Computation of the proximity of two clusters is the key operation of this algorithm. Hierarchical clustering can be visualized using a Dendrogram it is a tree-like structure diagram that which records the sequences of merge and splits in the data.

It is the most common used clustering technique while Divisive hierarchical clustering is not commonly used. It is opposite to the Agglomerative clustering. In this method all the points are considered as a single cluster during each iteration the data that are not similar are separated from the cluster.

Such separated points are considered as an individual cluster. The single cluster is divided into n clusters in the Divisive hierarchical clustering. Hierarchical clustering algorithm builds the cluster hierarchy.

In hierarchical cluster consider all the data points in the data set and form its own cluster. Two nearest clusters are merged into one cluster this will continue until a single cluster is framed. In k means cluster we will a mean value for cluster and frame the cluster.
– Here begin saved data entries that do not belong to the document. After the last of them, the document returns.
(** * The generation orchestrator of index.tsx, embedded in Rocq

    The development follows the current version of [index.tsx] (the one that
    has the history ledger, the model selector and the gallery database).
    JavaScript values are modelled as the code uses them:

    - a JS string is a [string], one character per UTF-16 code unit; the
      only falsy string is the empty one;
    - [parseInt(numImagesInput.value, 10)] is a [JSNum]: [NaN] or an integer;
    - an exception is a [Throw] carrying the [message] of the error object;
    - the DOM, the module-level variables, localStorage and the record of
      the network calls issued so far form the [World] that every function
      threads through;
    - the remote services, the clock and the storage quota are an
      [Environment] of oracles, each indexed by the number of earlier calls
      of the same kind, so that the n-th answer of a service can be chosen
      freely;
    - an [async] function is run to completion where it is called: the
      page runs one orchestration at a time and awaits every call except
      the background save, which writes nothing the orchestrator reads.

    The messages of the errors raised by the JavaScript engine itself
    (TypeError, RangeError) are those of V8. *)

From Stdlib Require Import ZArith String Ascii List Bool Lia DecimalString.
From Stdlib Require DecimalPos DecimalZ.
From stdpp Require Import base list strings.

Open Scope string_scope.
Open Scope list_scope.
Open Scope Z_scope.

(* ------------------------------------------------------------------ *)
(** ** JavaScript values *)

(** The value of [parseInt(s, 10)]. *)
Inductive JSNum : Type :=
| NaN
| Int (z : Z).

(** [n > k] (a comparison with NaN is false). *)
Definition js_gt (n : JSNum) (k : Z) : bool :=
  match n with
  | NaN => false
  | Int z => k <? z
  end.

(** Template-literal rendering of a number. *)
Definition js_toString (n : JSNum) : string :=
  match n with
  | NaN => "NaN"
  | Int z => NilZero.string_of_int (Z.to_int z)
  end.

(** Truthiness of a string. *)
Definition truthy (s : string) : bool :=
  match s with
  | EmptyString => false
  | String _ _ => true
  end.

(** [a || b] on strings. *)
Definition js_or (a b : string) : string := if truthy a then a else b.

(** The double-quote character, for the HTML fragments that quote a prompt. *)
Definition dquote : string := String (ascii_of_nat 34) EmptyString.

(** [<p class="cls">body</p>]. *)
Definition pTag (cls body : string) : string :=
  "<p class=" +:+ dquote +:+ cls +:+ dquote +:+ ">" +:+ body +:+ "</p>".

(** Outcome of evaluating an expression: a value or a thrown error. *)
Inductive Result (A : Type) : Type :=
| Ok (a : A)
| Throw (message : string).
Arguments Ok {A} a.
Arguments Throw {A} message.

(** [JSON.parse(text)]: a SyntaxError, or the parsed value seen at the
    type the caller reads it at. *)
Inductive Parsed (A : Type) : Type :=
| SyntaxError (message : string)
| Parses (v : A).
Arguments SyntaxError {A} message.
Arguments Parses {A} v.

(* ------------------------------------------------------------------ *)
(** ** Data of the program *)

(** [GeneratedImage] of the SDK, flattened: [image.imageBytes] and
    [image.mimeType]. *)
Record GeneratedImage : Type := {
  imageBytes : string;
  mimeType : string
}.

(** [part.inlineData]; an absent [data] or [mimeType] is the empty string. *)
Record InlineData : Type := {
  data : string;
  inlineMimeType : string
}.

(** One part of a multimodal response; an absent field is [None]. *)
Record Part : Type := {
  text : option string;
  inlineData : option InlineData
}.

Module HistoryItem.
(** [interface HistoryItem]. *)
Record t : Type := {
  id : Z;
  prompt : string;
  model : string;
  thumbnail : string;
  timestamp : Z
}.
End HistoryItem.

(** The value [JSON.parse] gives for the diversifier's answer: [null]
    (reading [.prompts] throws), a value whose [prompts] is missing, falsy
    or not an array, or one whose [prompts] is an array of strings. *)
Inductive DiverseJson : Type :=
| DivNull (typeError : string)
| DivNoArray
| DivArray (prompts : list string).

(** The value [JSON.parse] gives for the classifier's answer: [null], or a
    value read through its [title] and [category] fields. *)
Inductive MetaJson : Type :=
| MetaNull
| MetaFields (title category : option string).

(** Body of the POST to the gallery database. *)
Record Payload : Type := {
  p_title : option string;
  p_prompt : string;
  p_category : option string;
  p_model : string;
  p_caption : string;
  p_imageData : string
}.

(** Every request that leaves the browser. *)
Inductive Call : Type :=
| CallDiversify (basePrompt : string) (count : JSNum)
| CallMultimodal (prompt : string)
| CallImagen (model prompt : string) (numberOfImages : JSNum)
| CallCaption (base64ImageData imagePrompt : string)
| CallMetadata (prompt : string)
| CallDatabase (body : Payload).

Inductive CallKind : Type :=
| KDiversify | KMultimodal | KImagen | KCaption | KMetadata | KDatabase.

Definition kindOf (c : Call) : CallKind :=
  match c with
  | CallDiversify _ _ => KDiversify
  | CallMultimodal _ => KMultimodal
  | CallImagen _ _ _ => KImagen
  | CallCaption _ _ => KCaption
  | CallMetadata _ => KMetadata
  | CallDatabase _ => KDatabase
  end.

Definition sameKind (a b : CallKind) : bool :=
  match a, b with
  | KDiversify, KDiversify | KMultimodal, KMultimodal | KImagen, KImagen
  | KCaption, KCaption | KMetadata, KMetadata | KDatabase, KDatabase => true
  | _, _ => false
  end.

(** What [img.onload] is bound to once [populateImageContainer] returns. *)
Inductive OnLoad : Type :=
| FinishLoading
| CaptionThenFinish.

(** One [div.image-container] of the gallery. *)
Inductive Slot : Type :=
| SlotLoading
| SlotImage (bytes alt caption : string) (loading : bool) (onload : option OnLoad)
| SlotHtml (html : string).

Inductive Progress : Type :=
| ProgressHidden
| Determinate (current total : Z)
| Indeterminate (label : string).

(** The text under [HISTORY_STORAGE_KEY]: what [saveHistory] wrote (JSON of
    an array of items), JSON of a value on which [renderHistory] throws
    ([null], a number, a boolean, a non-empty string, an object whose
    [length] is not 0, an array with a [null] entry), text that is not
    JSON, or the empty text. The worlds below hold an array of items in
    [generationHistory] at all times; a stored value that [renderHistory]
    accepts although it is no such array (the empty string, an object
    whose [length] is 0, an array of other values than items) would be
    kept by [loadHistory] as it is, and is not among the stored texts
    covered here. *)
Inductive StoredText : Type :=
| JsonLedger (items : list HistoryItem.t)
| JsonOther
| NotJson
| EmptyText.

(* ------------------------------------------------------------------ *)
(** ** The world the functions run in *)

(** Module-level variables, the DOM elements the orchestrator writes, the
    storage entry of the ledger and the log of issued requests (newest
    first).  [allGeneratedImages] is the local array of [generateImages]:
    it is kept here because a [push] survives an exception thrown later in
    the same [try] block.  [placeholders] are the image containers created
    by the current run; [imageGallery] either shows them or a message. *)
Record World : Type := {
  calls : list Call;
  clockReads : nat;
  setItemCalls : nat;
  localStorage : option StoredText;
  totalGeneratedCount : Z;
  generationHistory : list HistoryItem.t;
  allGeneratedImages : list GeneratedImage;
  placeholders : list Slot;
  imageGallery : option string;
  errorBanner : option string;
  downloadHidden : bool;
  generateButton : string * bool;
  progress : Progress;
  uiCounts : Z * Z
}.

(** Field updates. [imageGallery = None] means that the children of the
    gallery are the [placeholders]; [Some html] is its [innerHTML] after a
    message was written.  [errorBanner = None] is the hidden banner.
    [generateButton] is (textContent, disabled); [uiCounts] is
    (galleryCountSpan, totalGeneratedCountSpan). *)
Definition set_calls (v : list Call) (w : World) : World :=
  {| calls := v; clockReads := clockReads w; setItemCalls := setItemCalls w; localStorage := localStorage w;
     totalGeneratedCount := totalGeneratedCount w; generationHistory := generationHistory w;
     allGeneratedImages := allGeneratedImages w; placeholders := placeholders w; imageGallery := imageGallery w;
     errorBanner := errorBanner w; downloadHidden := downloadHidden w; generateButton := generateButton w;
     progress := progress w; uiCounts := uiCounts w |}.
Definition set_clockReads (v : nat) (w : World) : World :=
  {| calls := calls w; clockReads := v; setItemCalls := setItemCalls w; localStorage := localStorage w;
     totalGeneratedCount := totalGeneratedCount w; generationHistory := generationHistory w;
     allGeneratedImages := allGeneratedImages w; placeholders := placeholders w; imageGallery := imageGallery w;
     errorBanner := errorBanner w; downloadHidden := downloadHidden w; generateButton := generateButton w;
     progress := progress w; uiCounts := uiCounts w |}.
Definition set_setItemCalls (v : nat) (w : World) : World :=
  {| calls := calls w; clockReads := clockReads w; setItemCalls := v; localStorage := localStorage w;
     totalGeneratedCount := totalGeneratedCount w; generationHistory := generationHistory w;
     allGeneratedImages := allGeneratedImages w; placeholders := placeholders w; imageGallery := imageGallery w;
     errorBanner := errorBanner w; downloadHidden := downloadHidden w; generateButton := generateButton w;
     progress := progress w; uiCounts := uiCounts w |}.
Definition set_localStorage (v : option StoredText) (w : World) : World :=
  {| calls := calls w; clockReads := clockReads w; setItemCalls := setItemCalls w; localStorage := v;
     totalGeneratedCount := totalGeneratedCount w; generationHistory := generationHistory w;
     allGeneratedImages := allGeneratedImages w; placeholders := placeholders w; imageGallery := imageGallery w;
     errorBanner := errorBanner w; downloadHidden := downloadHidden w; generateButton := generateButton w;
     progress := progress w; uiCounts := uiCounts w |}.
Definition set_totalGeneratedCount (v : Z) (w : World) : World :=
  {| calls := calls w; clockReads := clockReads w; setItemCalls := setItemCalls w; localStorage := localStorage w;
     totalGeneratedCount := v; generationHistory := generationHistory w;
     allGeneratedImages := allGeneratedImages w; placeholders := placeholders w; imageGallery := imageGallery w;
     errorBanner := errorBanner w; downloadHidden := downloadHidden w; generateButton := generateButton w;
     progress := progress w; uiCounts := uiCounts w |}.
Definition set_generationHistory (v : list HistoryItem.t) (w : World) : World :=
  {| calls := calls w; clockReads := clockReads w; setItemCalls := setItemCalls w; localStorage := localStorage w;
     totalGeneratedCount := totalGeneratedCount w; generationHistory := v;
     allGeneratedImages := allGeneratedImages w; placeholders := placeholders w; imageGallery := imageGallery w;
     errorBanner := errorBanner w; downloadHidden := downloadHidden w; generateButton := generateButton w;
     progress := progress w; uiCounts := uiCounts w |}.
Definition set_allGeneratedImages (v : list GeneratedImage) (w : World) : World :=
  {| calls := calls w; clockReads := clockReads w; setItemCalls := setItemCalls w; localStorage := localStorage w;
     totalGeneratedCount := totalGeneratedCount w; generationHistory := generationHistory w;
     allGeneratedImages := v; placeholders := placeholders w; imageGallery := imageGallery w;
     errorBanner := errorBanner w; downloadHidden := downloadHidden w; generateButton := generateButton w;
     progress := progress w; uiCounts := uiCounts w |}.
Definition set_placeholders (v : list Slot) (w : World) : World :=
  {| calls := calls w; clockReads := clockReads w; setItemCalls := setItemCalls w; localStorage := localStorage w;
     totalGeneratedCount := totalGeneratedCount w; generationHistory := generationHistory w;
     allGeneratedImages := allGeneratedImages w; placeholders := v; imageGallery := imageGallery w;
     errorBanner := errorBanner w; downloadHidden := downloadHidden w; generateButton := generateButton w;
     progress := progress w; uiCounts := uiCounts w |}.
Definition set_imageGallery (v : option string) (w : World) : World :=
  {| calls := calls w; clockReads := clockReads w; setItemCalls := setItemCalls w; localStorage := localStorage w;
     totalGeneratedCount := totalGeneratedCount w; generationHistory := generationHistory w;
     allGeneratedImages := allGeneratedImages w; placeholders := placeholders w; imageGallery := v;
     errorBanner := errorBanner w; downloadHidden := downloadHidden w; generateButton := generateButton w;
     progress := progress w; uiCounts := uiCounts w |}.
Definition set_errorBanner (v : option string) (w : World) : World :=
  {| calls := calls w; clockReads := clockReads w; setItemCalls := setItemCalls w; localStorage := localStorage w;
     totalGeneratedCount := totalGeneratedCount w; generationHistory := generationHistory w;
     allGeneratedImages := allGeneratedImages w; placeholders := placeholders w; imageGallery := imageGallery w;
     errorBanner := v; downloadHidden := downloadHidden w; generateButton := generateButton w;
     progress := progress w; uiCounts := uiCounts w |}.
Definition set_downloadHidden (v : bool) (w : World) : World :=
  {| calls := calls w; clockReads := clockReads w; setItemCalls := setItemCalls w; localStorage := localStorage w;
     totalGeneratedCount := totalGeneratedCount w; generationHistory := generationHistory w;
     allGeneratedImages := allGeneratedImages w; placeholders := placeholders w; imageGallery := imageGallery w;
     errorBanner := errorBanner w; downloadHidden := v; generateButton := generateButton w;
     progress := progress w; uiCounts := uiCounts w |}.
Definition set_generateButton (v : string * bool) (w : World) : World :=
  {| calls := calls w; clockReads := clockReads w; setItemCalls := setItemCalls w; localStorage := localStorage w;
     totalGeneratedCount := totalGeneratedCount w; generationHistory := generationHistory w;
     allGeneratedImages := allGeneratedImages w; placeholders := placeholders w; imageGallery := imageGallery w;
     errorBanner := errorBanner w; downloadHidden := downloadHidden w; generateButton := v;
     progress := progress w; uiCounts := uiCounts w |}.
Definition set_progress (v : Progress) (w : World) : World :=
  {| calls := calls w; clockReads := clockReads w; setItemCalls := setItemCalls w; localStorage := localStorage w;
     totalGeneratedCount := totalGeneratedCount w; generationHistory := generationHistory w;
     allGeneratedImages := allGeneratedImages w; placeholders := placeholders w; imageGallery := imageGallery w;
     errorBanner := errorBanner w; downloadHidden := downloadHidden w; generateButton := generateButton w;
     progress := v; uiCounts := uiCounts w |}.
Definition set_uiCounts (v : Z * Z) (w : World) : World :=
  {| calls := calls w; clockReads := clockReads w; setItemCalls := setItemCalls w; localStorage := localStorage w;
     totalGeneratedCount := totalGeneratedCount w; generationHistory := generationHistory w;
     allGeneratedImages := allGeneratedImages w; placeholders := placeholders w; imageGallery := imageGallery w;
     errorBanner := errorBanner w; downloadHidden := downloadHidden w; generateButton := generateButton w;
     progress := progress w; uiCounts := v |}.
Hierarchical cluster cannot be used for big data while K means cluster is best suited for big data. The time complexity of K means is linear O(n) while hierarchical clustering is O(n²). K means a random choice is made to choose the cluster.

6. Discussion

.The employment landscape of Wales was constantly increasing in all the fields constantly during all the years. In the year there is only a slight variation among the industries based on the employments made. Different type of analysis is made on the data.

The data is first collected from the website and data frame is formed. Analysis is made to find if there is any outliers in the data set by calculating the first quartile and the third quartile of the date then the inter mediate quartile is framed upper and lower bound of the data for each industry is set and compared with the data frame to find out the outliers.

A visual analysis is made on the data frame by creating a bubble scatter chart using plotly which shows that all the clusters are close to each other. Then a correlation was created on the data for every product over the year.

By analysing the correlation we can find that all the correlation values are mostly same except one value of the Retail industry during the year 2018.

Then using the same data set K means clustering and hierarchal clustering algorithms are applied and clusters are framed in K means by keeping the k value as 2 in the first iteration and a second iteration is done with the k value 3 where clusters framed during the two iterations are almost same.

Then a hierarchal cluster algorithm is applied for the same data set which takes all the data in the data set and clusters are framed.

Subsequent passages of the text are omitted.